Le marché du travail ? Pour l’instant et de manière toujours aussi surprenante, il tient. Cela devrait continuer au moins jusqu’à la fin de l’année. Malgré l’inflation qui retrouve son niveau du milieu des années 1980 et les conséquences de la guerre en Ukraine, l’Insee ne s’attend pas à une dégradation de l’emploi et du chômage au second semestre, terme de ses prévisions publiées ce vendredi. Bien au contraire.
Les trois premiers mois de l’année ont déjà de quoi étonner : ils ont permis près de 80.000 emplois salariés de plus. Il s’agit de la cinquième hausse trimestrielle consécutive, même si elle est plus faible que les précédentes, dans un contexte de baisse de l’activité. La suite s’annonce du même acabit, en ligne avec une prévision de croissance de 2,3 % du PIB sur 2022 : 37.000 emplois supplémentaires sont prévus entre fin mars et fin juin, puis 44.000 au troisième trimestre et 41.000 au quatrième.
« L’emploi salarié va ralentir mais en se portant relativement bien », souligne le chef du département de la conjoncture de l’Insee, Julien Pouget, grâce à un rebond de la consommation, une relative résistance de l’investissement des entreprises et une reprise des exportations.
L’Insee note des « anticipations de recrutements en recul depuis quelques mois, mais toujours à des niveaux relativement élevés dans l’industrie et les services », comme en témoignent les derniers chiffres publiés par l’Urssaf marqués par un record de CDI en juin .
Nouvelle hausse des contrats en alternance
Cette dynamique, ajoute l’institut statistique national, serait par ailleurs soutenue par une nouvelle hausse des contrats en alternance, après deux années 2020 et 2021 exceptionnelles . A l’inverse, un net ralentissement est en vue à l’été dans le secteur tertiaire non marchand, dans la santé en particulier, « après avoir été soutenu, les trimestres précédents, par les besoins spécifiques liés à la crise sanitaire ».
Sur l’ensemble de l’année, l’emploi salarié augmenterait donc de 200.000, retrouvant son rythme de progression d’avant la crise sanitaire. S’y ajouteront 60.000 emplois non salariés, soit 260.000 au total et – si tout cela se confirme – un million de postes de plus que fin 2019 !

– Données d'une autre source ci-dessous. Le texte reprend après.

(** * The definition linter of printer-linter, embedded in Rocq

    Source: [src/printer-linter/src/printerlinter/linters/defintion.py],
    class [Definition].  The file has three layers:

    - the Python values and built-in operations the linter relies on
      (parsed JSON documents, [==], [in], subscripting, [float], [str]);
    - the methods of the class, one definition per method, with explicit
      state passing for the document store [self._definitions] and a
      result type for raised exceptions;
    - the properties of the specification, one theorem per claim.

    Strings are Rocq strings, one character per code point, so that
    offsets count characters as [str] offsets do in Python: the character
    of code [n] stands for the code point [n], and the strings of the
    model are those of code points below 256. *)

From Stdlib Require Import ZArith List String Ascii Bool Lia.
From Stdlib Require Import SpecFloat DecimalString Permutation.
Import ListNotations.

Local Open Scope list_scope.
Local Open Scope string_scope.

Set Implicit Arguments.

(** ** Exceptions and results *)

(** The exception classes the linter can raise.  [OSError] stands for
    [FileNotFoundError] and the other errors of reading a file,
    [JSONDecodeError] for a malformed document and [RegexError] for
    [re.error]. *)
Inductive exn : Type :=
| KeyError
| TypeError
| AttributeError
| IndexError
| RecursionError
| OSError
| JSONDecodeError
| RegexError.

L’Insee se montre tout aussi optimiste sur l’évolution du taux de chômage. De 7,3 % en moyenne sur le premier trimestre, il diminuerait de 0,1 point les suivants – là encore à un rythme qui était celui d’avant le Covid – pour s’établir à 7 % sur les trois derniers mois de l’année.
L’amélioration résulterait de la bonne tenue de l’emploi, mais aussi d’un ralentissement de la population active qui serait essentiellement porté par les jeunes en alternance, selon le chef de la division synthèse conjoncturelle de l’Insee, Olivier Simon.
Grosse divergence avec la Banque de France
Compte tenu des incertitudes économiques et politiques, on imagine sans peine que le gouvernement se satisfera de ces prévisions, tout à son objectif de parvenir au plein-emploi. D’autant qu’elles diffèrent passablement de celles de la Banque de France.
Malgré une prévision d’évolution du PIB comparable , le scénario central de la banque centrale ne prévoit pour fin 2022 que 35.000 emplois de plus et un taux de chômage de 7,5 %. « Peut-être que dans un contexte de difficultés à recruter, certaines entreprises ne se séparent pas forcément de certains salariés même si leur activité fluctue », avance Julien Pouget pour expliquer ces divergences.